Immunohistochemistry (IHC)

IHC analyses were performed using paraffin-embedded corneal tissues and primary antibodies against CD1a (MTB1; mouse IgG1, κ; 1∶30 dilution; Novocastra; Newcastle-upon-Tyne, UK), DC-SIGN (CD209; H-200; rabbit polyclonal; 1∶400; Santa Cruz Biotechnology; Santa Cruz, CA, USA), langerin (CD207; 12D6; mouse IgG2b; 1∶100; Ylem S.R.L.; Rome, Italy), and CD83 (1H4b; mouse IgG1, κ; 1∶40; Novocastra). The expression of MHC-class II molecules on DCs was analyzed using anti-s-100 (rabbit polyclonal; ready to use; Nichirei, Tokyo, Japan) and anti-MHC-class II antibodies (mouse IgG2a; 1∶80; Abcam; Cambridge, UK). Corneal blood vessel formation was analyzed using anti-CD31 antibodies (JC70A; mouse IgG1, κ; 1∶50; Abcam), and anti-von Willebrand factor (factor VIII (rabbit polyclonal; 1∶1000, Dako; Carpinteria, California, USA). Lymphatic vessel formation was studied using anti-D2-40 (mouse IgG1, κ, 1∶50, Dako) and anti-vascular endothelium growth factor receptor-3 (VEGFR-3) antibodies (D1–D7; rabbit polyclonal; 1∶40; Abcam). VEGFR-3 is the specific receptor for VEGF-C and VEGF-D, which induce lymphangiogenesis [7], [8]. The presence of activin A, a chemotactic factor in DCs [9], [10], was confirmed using anti-activin A antibodies (goat polyclonal; 1∶50; R&D Systems; Minneapolis, MN, USA).

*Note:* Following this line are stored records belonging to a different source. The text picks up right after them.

Lemma Atoi_Itoa i : GoInt.in_range i -> Strconv.Atoi (Strconv.Itoa i) = (i, None).
Proof.
  unfold GoInt.in_range. rewrite min_int_value, max_int_value. intros Hi.
  assert (Strconv.maxUint64 = 18446744073709551615) as Hmax64 by reflexivity.
  destruct i as [|p|p]; [reflexivity|..];
    unfold Strconv.Itoa, Z.to_int, NilZero.string_of_int, Pos.to_int;
    rewrite NilZero_string_of_uint_to_uint.
  - destruct (string_of_uint_nonempty p) as (c & s & Hs & Hplus & Hminus).
    unfold Strconv.Atoi, Strconv.ParseInt. rewrite Hs, Hplus, Hminus. cbn [orb].
    rewrite <- Hs, ParseUint_to_uint by lia.
    change (2 ^ (GoInt.bits - 1)) with 9223372036854775808.
    cbn [negb andb].
    destruct (Z.leb_spec 9223372036854775808 (Z.pos p)); [lia | reflexivity].
  - unfold Strconv.Atoi, Strconv.ParseInt.
    change (Ascii.eqb "-" "-") with true. change (Ascii.eqb "-" "+") with false.
    cbn [orb negb andb].
    rewrite ParseUint_to_uint by lia.
    change (2 ^ (GoInt.bits - 1)) with 9223372036854775808.
    destruct (Z.ltb_spec 9223372036854775808 (Z.pos p)); [lia | reflexivity].
Qed.

(** Reading back a printed number: for every [int] [i], [Atoi] reads the
    string [Itoa] writes for [i] as [i], without an error; so the
    identifier kept in [targetPID] stands for the number read from the
    path. *)
Theorem Atoi_reads_back_Itoa i :
  GoInt.in_range i -> Strconv.Atoi (Strconv.Itoa i) = (i, None).
Proof. exact (Atoi_Itoa i). Qed.

Lemma Atoi_reads_back_Itoa_witness :
  GoInt.in_range (-31337) /\ Strconv.Atoi (Strconv.Itoa (-31337)) = (-31337, None).
Proof.
  assert (GoInt.in_range (-31337)) as Hi by (split; discriminate).
  split; [exact Hi | exact (Atoi_reads_back_Itoa (-31337) Hi)].
Defined.

(** ** [strconv]: the range of what [ParseInt] accepts *)

Lemma digit_of_nonneg c d : Strconv.digit_of c = Some d -> 0 <= d.
Proof.
  unfold Strconv.digit_of.
  destruct (Z.leb_spec 48 (Strconv.byte_val c)); cbn [andb].
  - destruct (Z.leb_spec (Strconv.byte_val c) 57); cbn [andb].
    + intros [= <-]. lia.
    + destruct (Z.leb_spec 97 (Strconv.lower (Strconv.byte_val c))); cbn [andb];
        [|discriminate].
      destruct (Strconv.lower (Strconv.byte_val c) <=? 122); [|discriminate].
      intros [= <-]. lia.
  - destruct (Z.leb_spec 97 (Strconv.lower (Strconv.byte_val c))); cbn [andb];
      [|discriminate].
    destruct (Strconv.lower (Strconv.byte_val c) <=? 122); [|discriminate].
    intros [= <-]. lia.
Qed.

Lemma ParseUint_loop_nonneg s : forall base maxVal n v,
  0 <= base -> 0 <= n ->
  Strconv.ParseUint_loop s base maxVal n = (v, None) -> 0 <= v.
Proof.
  induction s as [|c s IH]; intros base maxVal n v Hbase Hn; cbn [Strconv.ParseUint_loop].
  - intros [= <-]. exact Hn.
  - destruct (Strconv.digit_of c) as [d|] eqn:Hd; [|discriminate].
    apply digit_of_nonneg in Hd.
    destruct (base <=? d); [discriminate|].
    destruct (Strconv.maxUint64 / base + 1 <=? n); [discriminate|].
    cbv zeta.
    destruct ((Strconv.maxUint64 <? n * base + d) || (maxVal <? n * base + d));
      [discriminate|].
    apply IH; [exact Hbase | nia].
Qed.

Lemma ParseUint_nonneg s base bitSize v :
  0 <= base -> Strconv.ParseUint s base bitSize = (v, None) -> 0 <= v.
Proof.
  intros Hbase. unfold Strconv.ParseUint. destruct s; [discriminate|].
  apply ParseUint_loop_nonneg; [exact Hbase | reflexivity].
Qed.

Lemma ParseUint_loop_range s : forall base maxVal n un,
  Strconv.ParseUint_loop s base maxVal n = (un, Some Strconv.ErrRange) -> un = maxVal.
Proof.
  induction s as [|c s IH]; intros base maxVal n un; cbn [Strconv.ParseUint_loop];
    [discriminate|].
  destruct (Strconv.digit_of c) as [d|]; [|discriminate].
  destruct (base <=? d); [discriminate|].
  destruct (Strconv.maxUint64 / base + 1 <=? n); [intros [= <-]; reflexivity|].
  cbv zeta.
  destruct ((Strconv.maxUint64 <? n * base + d) || (maxVal <? n * base + d));
    [intros [= <-]; reflexivity|].
  apply IH.
Qed.

(** A number [ParseInt] returns without an error is in the signed range
    of the requested width. *)
Lemma ParseInt_in_range s base bitSize v :
  0 <= base -> 2 <= bitSize ->
  Strconv.ParseInt s base bitSize = (v, None) ->
  - 2 ^ (bitSize - 1) <= v <= 2 ^ (bitSize - 1) - 1.
Proof.
  intros Hbase Hbits. unfold Strconv.ParseInt.
  destruct s as [|c0 rest]; [discriminate|].
  pose proof (Z.pow_pos_nonneg 2 (bitSize - 1) ltac:(lia) ltac:(lia)) as Hpow.
  assert (2 ^ bitSize = 2 * 2 ^ (bitSize - 1)) as Hdouble.
  { rewrite <- Z.pow_succ_r by lia. f_equal. lia. }
  set (s1 := if Ascii.eqb c0 "+" || Ascii.eqb c0 "-" then rest else String c0 rest).
  destruct (Strconv.ParseUint s1 base bitSize) as [un err] eqn:Hun.
  destruct err as [[|]|].
  - discriminate.
  - assert (un = 2 ^ bitSize - 1) as ->.
    { unfold Strconv.ParseUint in Hun. destruct s1; [discriminate|].
      eapply ParseUint_loop_range; eassumption. }
    destruct (Ascii.eqb c0 "-"); cbn [negb andb].
    + destruct (Z.ltb_spec (2 ^ (bitSize - 1)) (2 ^ bitSize - 1)); [discriminate|].
      assert (2 <= 2 ^ (bitSize - 1)); [|lia].
      change 2 with (2 ^ 1) at 1. apply Z.pow_le_mono_r; lia.
    + destruct (Z.leb_spec (2 ^ (bitSize - 1)) (2 ^ bitSize - 1)); [discriminate | lia].
  - assert (0 <= un) as Hnn by (eapply ParseUint_nonneg; eassumption).
    destruct (Ascii.eqb c0 "-"); cbn [negb andb].
    + destruct (Z.ltb_spec (2 ^ (bitSize - 1)) un); [discriminate|].
      intros [= <-]. lia.
    + destruct (Z.leb_spec (2 ^ (bitSize - 1)) un); [discriminate|].
      intros [= <-]. lia.
Qed.

(** ** [parseProcfsNetFile]: more on rows and results *)

Lemma well_formed_row_bounds line rx drops :
  well_formed_row line rx drops ->
  -2147483648 <= rx <= 2147483647 /\ GoInt.in_range drops.
Proof.
  intros (field4 & part & field12 & _ & _ & Hq & _ & Hd).
  split.
  - apply (ParseInt_in_range part 16 32 rx) in Hq; [exact Hq | lia | lia].
  - apply (ParseInt_in_range field12 10 GoInt.bits drops) in Hd;
      [exact Hd | lia | discriminate].
Qed.

(** What a row that is read through adds: a queued value of 32 bits with
    its sign, which can be negative, and a dropped value that is an
    [int]. *)
Theorem well_formed_row_range line rx drops :
  well_formed_row line rx drops ->
  -2147483648 <= rx <= 2147483647 /\ GoInt.in_range drops.
Proof. exact (well_formed_row_bounds line rx drops). Qed.

Lemma well_formed_row_range_witness :
  well_formed_row row_rx1_drops2 1 2
  /\ -2147483648 <= 1 <= 2147483647 /\ GoInt.in_range 2.
Proof.
  split; [exact well_formed_row_rx1_drops2|].
  exact (well_formed_row_range row_rx1_drops2 1 2 well_formed_row_rx1_drops2).
Defined.

Lemma sumZ_bounds lo hi l :
  Forall (fun v => lo <= v <= hi) l ->
  lo * Z.of_nat (length l) <= sumZ l <= hi * Z.of_nat (length l).
Proof.
  induction 1 as [|v l Hv _ IH]; [cbn; lia|].
  rewrite sumZ_cons. cbn [length]. lia.
Qed.

Lemma well_formed_rows_queued_bounds rows vals :
  well_formed_rows rows vals ->
  length vals = length rows
  /\ Forall (fun v => -2147483648 <= v <= 2147483647) (map fst vals).
Proof.
  induction 1 as [|line v rows vals Hrow _ [IHlen IH]]; [split; [reflexivity | constructor]|].
  split; [cbn; congruence|].
  cbn [map]. constructor; [|exact IH].
  apply well_formed_row_bounds in Hrow. lia.
Qed.

(** With at most 2^32 rows the queued sum cannot wrap around: it is the
    exact sum of the rx_queue values. *)
Theorem parse_queued_sum_exact header rows vals :
  well_formed_rows rows vals ->
  Z.of_nat (length rows) <= 2 ^ 32 ->
  parseProcfsNetFile (Some (header :: rows))
  = ([], Ret (sumZ (map fst vals), GoInt.wrap (sumZ (map snd vals)))).
Proof.
  intros Hwf Hlen.
  rewrite <- (app_nil_r rows) at 1.
  rewrite parse_table with (vals := vals);
    [| exact Hwf | rewrite max_int_value; change (2 ^ 32) with 4294967296 in Hlen; lia].
  cbn [scan_lines]. do 3 f_equal.
  apply GoInt_wrap_id.
  destruct (well_formed_rows_queued_bounds rows vals Hwf) as [Hl Hb].
  pose proof (sumZ_bounds _ _ _ Hb) as Hsum.
  rewrite length_map, Hl in Hsum.
  unfold GoInt.in_range. rewrite min_int_value, max_int_value.
  change (2 ^ 32) with 4294967296 in Hlen. lia.
Qed.

Lemma parse_queued_sum_exact_witness :
  well_formed_rows [row_rx1_drops2; row_rx1_drops2] [(1, 2); (1, 2)]
  /\ Z.of_nat (length [row_rx1_drops2; row_rx1_drops2]) <= 2 ^ 32
  /\ parseProcfsNetFile (Some [udp_header; row_rx1_drops2; row_rx1_drops2])
     = ([], Ret (2, 4)).
Proof.
  assert (well_formed_rows [row_rx1_drops2; row_rx1_drops2] [(1, 2); (1, 2)]) as Hwf.
  { repeat constructor; exact well_formed_row_rx1_drops2. }
  assert (Z.of_nat (length [row_rx1_drops2; row_rx1_drops2]) <= 2 ^ 32) as Hlen.
  { discriminate. }
  split; [exact Hwf|]. split; [exact Hlen|].
  exact (parse_queued_sum_exact udp_header _ _ Hwf Hlen).
Defined.

Lemma scan_lines_outcome lines : forall n queued dropped,
  (fst (scan_lines lines n queued dropped) = []
   /\ forall q d, snd (scan_lines lines n queued dropped) = Ret (q, d) ->
                  GoInt.in_range queued -> GoInt.in_range dropped ->
                  GoInt.in_range q /\ GoInt.in_range d)
  \/ (snd (scan_lines lines n queued dropped) = Ret (0, 0)
      /\ exists err,
           fst (scan_lines lines n queued dropped) = [UnableQueued err]
           \/ fst (scan_lines lines n queued dropped) = [UnableDropped err]).
Proof.
  induction lines as [|text rest IH]; intros n queued dropped; cbn [scan_lines].
  - left. split; [reflexivity|]. intros q d [= <- <-]. auto.
  - destruct (n <? 1); [apply IH|].
    destruct (index (Strings.Fields text) 4) as [field4|];
      [|left; split; [reflexivity | discriminate]].
    destruct (index (Strings.Split field4 ":") 1) as [part|];
      [|left; split; [reflexivity | discriminate]].
    destruct (Strconv.ParseInt part 16 32) as [queuedLine [err|]].
    { right. split; [reflexivity|]. exists err. left. reflexivity. }
    destruct (index (Strings.Fields text) 12) as [field12|];
      [|left; split; [reflexivity | discriminate]].
    destruct (Strconv.Atoi field12) as [droppedLine [err|]].
    { right. split; [reflexivity|]. exists err. right. reflexivity. }
    destruct (IH (GoInt.add n 1) (GoInt.add queued queuedLine)
                (GoInt.add dropped droppedLine)) as [[Hnil Hrange]|Hzero].
    + left. split; [exact Hnil|]. intros q d Hret _ _.
      apply (Hrange q d Hret); apply GoInt_wrap_in_range.
    + right. exact Hzero.
Qed.

(** Whatever the file holds, [parseProcfsNetFile] prints at most one
    line, and when it prints one it returns (0, 0): it never prints on
    the way to a panic or to sums. *)
Theorem parse_prints_only_with_zero f :
  fst (parseProcfsNetFile f) = []
  \/ (snd (parseProcfsNetFile f) = Ret (0, 0)
      /\ exists err,
           fst (parseProcfsNetFile f) = [UnableQueued err]
           \/ fst (parseProcfsNetFile f) = [UnableDropped err]).
Proof.
  destruct f as [lines|]; [|left; reflexivity].
  cbn [parseProcfsNetFile].
  destruct (scan_lines_outcome lines 0 0 0) as [[Hnil _]|Hzero];
    [left; exact Hnil | right; exact Hzero].
Qed.

(** Whatever the file holds, the two numbers [parseProcfsNetFile]
    returns are values of an [int]. *)
Theorem parse_results_in_range f queued dropped :
  snd (parseProcfsNetFile f) = Ret (queued, dropped) ->
  GoInt.in_range queued /\ GoInt.in_range dropped.
Proof.
  assert (GoInt.in_range 0) as H0 by (split; discriminate).
  destruct f as [lines|]; cbn [parseProcfsNetFile snd].
  - destruct (scan_lines_outcome lines 0 0 0) as [[_ Hrange]|[Hzero _]].
    + intros Hret. apply (Hrange _ _ Hret); exact H0.
    + rewrite Hzero. intros [= <- <-]. split; exact H0.
  - intros [= <- <-]. split; exact H0.
Qed.

Lemma parse_results_in_range_witness :
  snd (parseProcfsNetFile (Some [udp_header; row_rx1_drops2])) = Ret (1, 2)
  /\ GoInt.in_range 1 /\ GoInt.in_range 2.
Proof.
  assert (snd (parseProcfsNetFile (Some [udp_header; row_rx1_drops2])) = Ret (1, 2))
    as Hret by reflexivity.
  split; [exact Hret|].
  exact (parse_results_in_range _ 1 2 Hret).
Defined.

Lemma Split_no_separator s sep : Strings.Count s sep = 0 -> Strings.Split s sep = [s].
Proof.
  induction s as [|c s IH]; [reflexivity|]. cbn [Strings.Count Strings.Split].
  assert (0 <= Strings.Count s sep) as Hnn.
  { clear. induction s as [|c' s IH]; cbn [Strings.Count]; [lia|].
    destruct (Ascii.eqb c' sep); lia. }
  destruct (Ascii.eqb c sep); [lia|].
  intros Hcount. rewrite IH by lia. reflexivity.
Qed.
(** * tofi: colour parsing and the HarfBuzz entry backend

    A shallow embedding of [hex_to_color] (color.c) and of the HarfBuzz
    text backend of the entry widget (src/entry_backend/harfbuzz.c).

    Conventions of the embedding:
    - C [double]/[float] values are modelled by rationals ([Q]). The sums
      and products that move the origin of the drawing context and the sum
      of the overflow test are rounded as binary64 arithmetic rounds them
      ([round_double]); the measurements that Cairo returns and the
      extents composed from them, the glyph positions and the geometry of
      the boxes handed to it are exact, and so are the colour channels.
      Every other conversion ([double] to [uint32_t], [long] to
      [uint32_t], unsigned wrap-around) is written out;
    - [uint32_t] and [size_t] values are integers ([Z]) reduced modulo
      [2^32] and [2^64] where the C code computes with them;
    - C strings are [string]s read up to their first NUL character;
    - FreeType, HarfBuzz and Cairo are external libraries: what they answer
      is collected in the record [libs], what the backend does with the
      answers is code; headers of the repository that are not at hand
      ([entry.h], [harfbuzz.h], [unicode.h]) are read off their uses.

    The definitions come first (modules [Color], [Harfbuzz], [Settings] and
    [Notation16]), the facts about them after ([IntFacts], [DoubleFacts],
    [ColorFacts], [HarfbuzzFacts], [ChunkFacts], [MaskFacts], [InitFacts],
    [SettingsFacts], [Notation16Facts]). *)

From Stdlib Require Import ZArith QArith Qround Lia ZifyBool Lqa List Ascii String Bool.
From stdpp Require Import base list.
Import ListNotations.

Formalin-fixed, paraffin-embedded (FFPE) tissues were sliced into 3-µm-thick sections. The sections were then deparaffinized, and endogenous peroxidase activity was blocked using methanol containing 0.3% hydrogen peroxide. Antigen retrieval was performed using ethylenediamine tetraacetic acid (antigen retrieval solution, pH 9; Nichirei Biosciences; Tokyo, Japan) in an autoclave (2 atm, 121°C, 20 min). After washing in phosphate-buffered saline (0.01 M, pH 7.4), tissue sections were incubated with primary antibodies at room temperature overnight. The labeled streptavidin-biotin peroxidase method (Ultra Tech HRP Streptavidin-Biotin Detection system, PN IM2391; Immunotech; Marseille, France) was used. Positive reactions were detected as brown coloration after incubation with 3,3′-diaminobenzidine tetrahydrochloride. The sections were counterstained with hematoxylin, and then observed using light microscopy.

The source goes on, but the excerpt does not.